FGF4 initiates X-chromosome inactivation via activating YY1 and prompting loss of pluripotency factors
摘要
X-chromosome inactivation (XCI) balances gene expression between sexes in mammals and is essential to female development. XCI initiation strictly relies on the upregulation of long noncoding RNA Xist upon differentiation. Despite the co-occurrence and tight correlation between XCI and differentiation, master coordinators to synchronize XCI and differentiation remain ill-defined. Here, we report that FGF4, an autocrine differentiation-prompting stimulus, is essential for Xist upregulation and XCI initiation in mouse embryonic stem cells (ESCs).
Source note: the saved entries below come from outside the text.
(* ===== verification/Durable.v ===== *)
(** * The state across restarts: the wired controller, its state file and the life of the
    process together.

    The process is booted by [Open], lives any life [Lifecycle.steps] allows on the services
    of App.v, is cut off by a crash at any moment and booted again. *)
From S2P Require Import Prelude GoStrings GoTime Model Config Dns Validate Effects Wp Core.
From S2P Require Import Rollover Parent Enroll Reconcile Operator Report Json Http Control.
From S2P Require Import Probe StateFile StateFileFacts StateJson StateJsonFacts AutoDns Pdns Lmtp.
From S2P Require Import Lifecycle LifecycleFacts Steps EndToEnd App Wire.

(** ** Every life of the process is a sequence of calls *)
Section ProcessRuns.
Context {SV : Services} {DL : DnsLib} {JE : JsonErrors} {FX : Fx} (c : Config.t).
Context (umask_mode : Z) (in_use not_directory deadline_exceeded start_cancelled : error).
Import Process.
#[local] Notation steps := (steps c umask_mode in_use not_directory deadline_exceeded start_cancelled).

Lemma runs_zone_status st z : runs (zone_status st z).
Proof. unfold zone_status. runs_auto. Qed.
#[local] Hint Resolve runs_zone_status : runs.
Lemma runs_zone_statuses st zones : runs (zone_statuses c st zones).
Proof. induction zones as [|z zones IH]; cbn; runs_auto. Qed.
#[local] Hint Resolve runs_zone_statuses : runs.
Lemma runs_audit_zone z : runs (audit_zone z).
Proof. unfold audit_zone. runs_auto. Qed.
#[local] Hint Resolve runs_audit_zone : runs.
Lemma runs_audit_zones zones : runs (audit_zones c zones).
Proof. induction zones as [|z zones IH]; cbn; runs_auto. Qed.
#[local] Hint Resolve runs_audit_zones runs_Trigger runs_Resume runs_ReconcileSplitSignerTransition
  runs_ArmEnrollment : runs.

Lemma runs_respond {A} (m : M A) bad good : runs m -> runs (respond m bad good).
Proof. intros H. unfold respond. apply runs_bind; [by apply runs_try|]. intros []; runs_auto. Qed.

Lemma runs_serve r : runs (serve c r).
Proof.
  unfold serve. apply runs_bind; [|intros; apply runs_ret]. unfold mux.
  destruct (List.find _ _) as [[[m p] h]|] eqn:Hf; [|apply runs_ret].
  apply List.find_some in Hf as [Hin _]. destruct (method_matches _ _); [|apply runs_ret].
  cbn in Hin. repeat (destruct Hin as [Hin|Hin]; [simplify_eq|]); try done.
  all: unfold healthz, ready, status, zones, audit, plan, trigger, resume, reconcileSplitSigner, armEnrollment;
    cbv zeta; repeat case_match; try apply runs_ret; apply runs_respond.
  all: unfold Status_, Zones, Audit; runs_auto.
Qed.

Lemma steps_run p l p' : steps p l p' -> rtc world_step p.(world) p'.(world).
Proof.
  induction 1 as [|p a p' l p'' [_ Ha] Hl IH]; [done|]. etrans; [|exact IH]. clear IH Hl.
  destruct Ha as [p a p' Ha|p a p' Ha|p a p' Ha|p]; [..|done]; destruct Ha; try done.
  - destruct o; done.
  - apply runs_serve.
  - unfold after_tick. pose proof (runs_Tick c (world p)) as HT. by destruct (Tick c (world p)) as [[] w].
Qed.
End ProcessRuns.

(** ** The file and the state *)
(** The event of a write that failed: its state may be in the file all the same. *)
Fixpoint refused (tr : list Event) : list State.t :=
  match tr with
  | [] => []
  | EvPersist s (Err _) :: tr' => s :: refused tr'
  | EvPersist _ (Ok _) :: _ => []
  | _ :: tr' => refused tr'
  end.

#[local] Existing Instance state_codec.

Section Durable.
Context {HS : HttpStack} {JE : JsonErrors} {PL : ProbeLib} {NW : Network} {DL : DnsLib}.
Context {PA : Parsers} {KN : Kernel} {MO : MapOrder} {MP : MailPeer}.
Context (k : Components) {KO : KernelOk k.(state_path)}.
#[local] Instance wired : Services := newController k.

(** The disk in a world of the wired controller. *)
Definition disk_of (w : World) : Disk := (w.(env) : WiredEnv).1.(disk).

(** A content of the state file that stands for [s]: what the first [Open] decoded [s] from,
    or the text of [s]. *)
Definition stands_for (s : State.t) (c : option string) : Prop :=
  decode_state (default "" c) = Ok s \/ exists b, json_MarshalIndent s = Ok b /\ c = Some b.
Definition one_of (l : list State.t) (c : option string) : Prop := exists s, s ∈ l /\ stands_for s c.

(** The states a crash may leave: the published one, and those whose write failed since. *)
Definition survivors (w : World) : list State.t := w.(data) :: refused w.(trace).
Definition safe (w : World) : Prop := holds k.(state_path) (one_of (survivors w)) (disk_of w).(fs).

(** The call from [w] to [w'] wrote [s]. *)
Definition writes (s : State.t) (w w' : World) : Prop :=
  world_step w w' /\ exists r, w'.(trace) = EvPersist s r :: w.(trace).

(** A state of the file system passed on the way from [w0] to [w], within the write of a state. *)
Definition passed (w0 w : World) (f : FS.t) : Prop :=
  exists w1 s w2, rtc world_step w0 w1 /\ writes s w1 w2 /\ rtc world_step w2 w /\
    holds k.(state_path) (one_of (s :: survivors w1)) f.

Lemma disk_observe {A} (m : NetM A) (e : WiredEnv) : (observe (clients k) m e).2.1.(disk) = e.1.(disk).
Proof. destruct e as [e n]. unfold observe. cbn. by destruct (m n). Qed.
Lemma disk_pdns {A} (m : D_ A) (e : WiredEnv) : (apart (clients k) (on_pdns m) e).2.1.(disk) = e.1.(disk).
Proof. unfold apart, on_pdns. by destruct (m _). Qed.
Lemma disk_registrar {A} (m : A_ A) (e : WiredEnv) :
  (apart (clients k) (on_registrar m) e).2.1.(disk) = e.1.(disk).
Proof. unfold apart, on_registrar. by destruct (m _). Qed.
Lemma disk_mail {A} address (m : T_ A) (e : WiredEnv) :
  (apart (clients k) (on_mail address m) e).2.1.(disk) = e.1.(disk).
Proof. unfold apart, on_mail. destruct (post_open _ _). by destruct (m _). Qed.

(** A call is the write of a state, or leaves the disk alone. *)
Lemma svc_step_disk (e e' : WiredEnv) tr tr' :
  svc_step (e, tr) (e', tr') ->
  (e'.1.(disk) = e.1.(disk) /\ (tr' = tr \/ exists ev, tr' = ev :: tr /\ is_persist ev = false)) \/
  exists s, let r := writeAtomic k.(state_path) s e.1.(disk) in
    tr' = EvPersist s (returned r.1) :: tr /\ e'.1.(disk) = r.2.
Proof.
  intros H. inversion H as [A op ev ? ? Hc| | |]; subst; [|left..].
  - destruct Hc; cbn; [left..|right].
    all: try (split; [|right; by eexists]).
    all: first [apply disk_pdns|apply disk_registrar|apply disk_observe|apply disk_mail|idtac].
    exists s. unfold apart, on_disk. cbn. by destruct (writeAtomic _ s _).
  - split; [|right; by eexists]. unfold apart. cbn. by destruct (web_Now _).
  - split; [|by left]. unfold apart. cbn. by destruct (order_workflows _ _).
  - split; [|by left]. unfold apart. cbn. by destruct (order_notifications _ _).
Qed.

Lemma one_of_mono l l' c : (forall s, s ∈ l -> s ∈ l') -> one_of l c -> one_of l' c.
Proof. intros Hl (s & Hs & Hc). exists s. auto. Qed.

(** One call keeps the file safe, and every state of the file system it passes is within its write. *)
Lemma step_safe w w' :
  safe w -> world_step w w' ->
  safe w' /\ exists new, (disk_of w').(history) = new ++ (disk_of w).(history) /\
    Forall (fun f => exists s, writes s w w' /\ holds k.(state_path) (one_of (s :: survivors w)) f) new.
Proof.
  intros Hs Hw. pose proof (svc_step_disk _ _ _ _ (world_step_outside _ _ Hw)) as Hd.
  change (disk ((env w : WiredEnv).1)) with (disk_of w) in Hd.
  change (disk ((env w' : WiredEnv).1)) with (disk_of w') in Hd.
  destruct Hd as [[Hd Ht]|(s & Ht & Hd)].
  - assert (Hsv : survivors w' = survivors w).
    { unfold survivors. destruct Hw as [e' _|e' ev _ _]; [done|]. cbn in *.
      destruct Ht as [Ht|(ev' & [= <-] & Hev)]; [by apply (f_equal length) in Ht; cbn in Ht; lia|by destruct ev]. }
    unfold safe. rewrite Hsv, Hd. split; [exact Hs|]. exists []. by split.
  - destruct (does_write k.(state_path) _ s _ Hs (disk_of w) eq_refl) as [[(new & Hn & HF) _] HQ].
    rewrite <- Hd in Hn, HQ.
    assert (Hdata : data w' = committed (EvPersist s (returned (writeAtomic k.(state_path) s (disk_of w)).1)) (data w)).
    { destruct Hw as [e' _|e' ev _ _]; cbn in *; [by apply (f_equal length) in Ht; cbn in Ht; lia|by injection Ht as ->]. }
    assert (Htext : forall c l, (exists b, json_MarshalIndent s = Ok b /\ c = Some b) -> one_of (s :: l) c).
    { intros c l Hb. exists s. split; [constructor|by right]. }
    split.
    + unfold safe, survivors. rewrite Ht, Hdata.
      destruct (writeAtomic _ s _).1 as [[]|e|]; cbn; [| |done]; (eapply holds_mono; [|exact HQ]).
      * intros c. apply Htext.
      * intros c [Hc|Hc]; [revert Hc; apply one_of_mono; set_solver|].
        destruct (Htext c [] Hc) as (x & Hx & Hx'). exists x. split; [set_solver|done].
    + exists new. split; [exact Hn|]. eapply Forall_impl; [exact HF|]. intros f Hf. exists s.
      split; [by split; [|by eexists]|]. revert Hf. apply holds_mono.
      intros c [Hc|Hc]; [revert Hc; apply one_of_mono; set_solver|by apply Htext].
Qed.

Lemma run_safe w w' :
  rtc world_step w w' -> safe w ->
  safe w' /\ exists new, (disk_of w').(history) = new ++ (disk_of w).(history) /\ Forall (passed w w') new.
Proof.
  induction 1 as [w|w w1 w2 Hw Hr IH]; intros Hs; [split; [done|]; by exists []|].
  destruct (step_safe w w1 Hs Hw) as [H1 (new1 & E1 & F1)]. destruct (IH H1) as [H2 (new2 & E2 & F2)].
  split; [done|]. exists (new2 ++ new1). rewrite E2, E1, app_assoc. split; [done|]. apply Forall_app. split.
  - eapply Forall_impl; [exact F2|]. intros f (x & s & y & Hx & Hs' & Hy & Hf). exists x, s, y.
    split_and!; [by eapply rtc_l|done..].
  - eapply Forall_impl; [exact F1|]. intros f (s & Hs' & Hf). exists w, s, w1. by split_and!.
Qed.

(** Every state ever written has the current version. *)
Definition current (s : State.t) : Prop := s.(State.Version) = currentVersion.
Lemma refused_current w w' :
  rtc world_step w w' -> Forall current (survivors w) -> Forall current (survivors w').
Proof.
  induction 1 as [|w1 w2 w3 H _ IH]; [done|]. intros Hw. apply IH. clear IH.
  apply Forall_cons in Hw as [Hd Hr]. unfold survivors, current in *.
  destruct H as [e' _|e' ev _ Hv]; [by constructor|]. cbn.
  destruct ev; cbn in *; try (by constructor). unfold same_version in Hv.
  case_match; repeat constructor; try done; congruence.
Qed.
Lemma written_current s w w' : writes s w w' -> current w.(data) -> current s.
Proof.
  unfold current. intros [H (r & E)] Hd. destruct H as [e' _|e' ev _ Hv]; cbn in E.
  - by apply (f_equal length) in E; cbn in E; lia.
  - injection E as ->. cbn in Hv. unfold same_version in Hv. congruence.
Qed.

(** The process opened on this file starts with [s]. *)
Definition restarts (f : FS.t) (s : State.t) : Prop :=
  storable s -> forall d : Disk, d.(fs) = f ->
  match (Open k.(state_path) d).1 with
  | Val st => st = Store.mk k.(state_path) s true /\ k.(state_path) ∉ d.(locked)
  | Fail_ _ => (Open k.(state_path) d).2.(locked) = d.(locked)
  | Panic => False
  end.

Lemma stands_for_decodes s c : stands_for s c -> storable s -> current s -> decode_state (default "" c) = Ok s.
Proof.
  intros [H|(b & Hb & ->)] Hs Hv; [done|]. destruct (state_round_trip s b Hs Hb) as [Hne Hun].
  by apply decode_current.
Qed.

(** A file of some of the states [l], after a crash or as it stands. *)
Lemma holds_restarts l f f' :
  Forall current l -> holds k.(state_path) (one_of l) f -> f' = f \/ crash f f' ->
  exists s, s ∈ l /\ restarts f' s.
Proof.
  intros Hl Hh Hf. assert (Hh' : holds k.(state_path) (one_of l) f').
  { destruct Hf as [->|Hc]; [done|by eapply holds_after_crash]. }
  destruct (holds_read _ _ _ Hh') as (s & Hin & Hc). exists s. split; [done|]. intros Hs d Hd.
  rewrite Forall_forall in Hl. specialize (Hl s Hin). pose proof (stands_for_decodes s _ Hc Hs Hl) as Hdec.
  rewrite <- Hd in Hh', Hdec. pose proof (Open_spec k.(state_path) _ d Hh') as HO. unfold wp in HO.
  destruct (Open _ d) as [[st|e|] d']; cbn in *; [|done..]. destruct HO as (Hlk & _ & st' & Hst & -> & _).
  rewrite Hdec in Hst. injection Hst as <-. rewrite Hl. by split.
Qed.

(** The start: the file [Open] found, settled, or the one it migrated. *)
Lemma decoded_version b s : decode_state b = Ok s -> 1 <= s.(State.Version) <= currentVersion.
Proof.
  unfold decode_state, currentVersion. destruct (b == ""); [intros [= <-]; cbn; unfold currentVersion; lia|]. intros H. ok_inv H. simplify_eq. cbn.
  apply orb_false_iff in Hguard as [H1%Z.ltb_ge H2%Z.ltb_ge]. unfold currentVersion in H2. lia.
Qed.

Lemma opened content d s :
  holds k.(state_path) (fun c => c = content) d.(fs) -> (Open k.(state_path) d).1 = Val s ->
  holds k.(state_path) (stands_for s.(Store.data)) (Open k.(state_path) d).2.(fs) /\ current s.(Store.data).
Proof.
  intros Hh Ho. pose proof (Open_spec k.(state_path) _ d Hh) as HO. unfold wp in HO. rewrite Ho in HO.
  destruct HO as (_ & _ & st & Hst & -> & Hf). rewrite (holds_read _ _ _ Hh) in Hst.
  pose proof (decoded_version _ _ Hst) as Hv. unfold current. cbn [Store.data].
  destruct (State.Version st <? currentVersion) eqn:E.
  - split; [|done]. revert Hf. apply holds_mono. by right.
  - apply Z.ltb_ge in E. split; [|lia]. revert Hf. apply holds_mono. intros c ->. by left.
Qed.

(** ** The theorem *)
Context {FX : Fx} (c : Config.t).
Context (umask_mode : Z) (in_use not_directory deadline_exceeded start_cancelled : error).

(** C20: the program keeps its state.  Boot the process on any state file (or
    none), whatever its age and whichever system calls fail; let it live any life: ticks, requests of
    any bytes, signals, deadlines, answers of the servers.  If it is killed or the machine crashes
    after any of its actions, the next [Open] that succeeds has exactly the state the process had
    published, or one whose write had been reported as failed since; if it happens inside an action,
    during a write of the state, one of these or the state being written.  Any such state is restored
    with every member, provided its texts are ASCII and its numbers in the range of their Go type;
    an [Open] that fails leaves the lock alone, and none panics. *)
Theorem state_survives_crashes content d s (w : World) ns l p :
  holds k.(state_path) (fun x => x = content) d.(fs) ->
  (Open k.(state_path) d).1 = Val s ->
  disk_of w = (Open k.(state_path) d).2 -> w.(data) = s.(Store.data) -> w.(trace) = [] ->
  steps c umask_mode in_use not_directory deadline_exceeded start_cancelled (launched w ns) l p ->
  let final := p.(Process.world) in
  (forall f', f' = (disk_of final).(fs) \/ crash (disk_of final).(fs) f' ->
     exists s', s' ∈ final.(data) :: refused final.(trace) /\ restarts f' s') /\
  exists new, (disk_of final).(history) = new ++ (disk_of w).(history) /\
    forall f f', f ∈ new -> f' = f \/ crash f f' ->
      exists w1 writing w2 s', rtc world_step w w1 /\ writes writing w1 w2 /\ rtc world_step w2 final /\
        s' ∈ writing :: w1.(data) :: refused w1.(trace) /\ restarts f' s'.
Proof.
  intros Hh Ho Hd Hs Ht Hl final. destruct (opened content d s Hh Ho) as [Hf Hv]. rewrite <- Hd in Hf. rewrite <- Hs in Hf, Hv.
  assert (Hsafe : safe w).
  { revert Hf. apply holds_mono. intros x Hx. exists (data w). split; [constructor|done]. }
  assert (Hcur : Forall current (survivors w)) by (unfold survivors; rewrite Ht; by repeat constructor).
  apply steps_run in Hl. destruct (run_safe _ _ Hl Hsafe) as [Hsafe' (new & Hn & HF)]. split.
  - intros f' Hf'. refine (holds_restarts _ _ _ _ Hsafe' Hf'). by eapply refused_current.
  - exists new. split; [done|]. intros f f' Hin Hf'. rewrite Forall_forall in HF.
    destruct (HF f Hin) as (w1 & x & w2 & H1 & Hx & H2 & Hxf). pose proof (refused_current _ _ H1 Hcur) as Hc1.
    destruct (holds_restarts _ _ _ ltac:(constructor; [eapply written_current; [exact Hx|by apply Forall_cons in Hc1 as [? _]]|exact Hc1]) Hxf Hf')
      as (s' & Hs' & Hr). by exists w1, x, w2, s'.
Qed.
End Durable.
Either Fgf4 deficiency or FGFR blocking results in failure of Xist upregulation and XCI initiation. Mechanistically, FGF4 initiates XCI in a MEK/ERK-dependent manner, via two parallel but opposing pathways: i)FGF4 phosphorylates and activates YY1, a robust transcription activator of Xist, and ii) FGF4 facilitates decline of pluripotency factors Prdm14, Nanog and Rex1, resolving Xist repression. Together, we show how FGF4 comprehensively orchestrates XCI and ESC differentiation, and ensures XCI initiation by coordinating two opposing regulators that directly influence Xist transcription. The FGF-ERK-YY1 axis also constitutes a missing link between ubiquitously expressed Yy1 and its functional activation responsible for Xist upregulation and XCI initiation.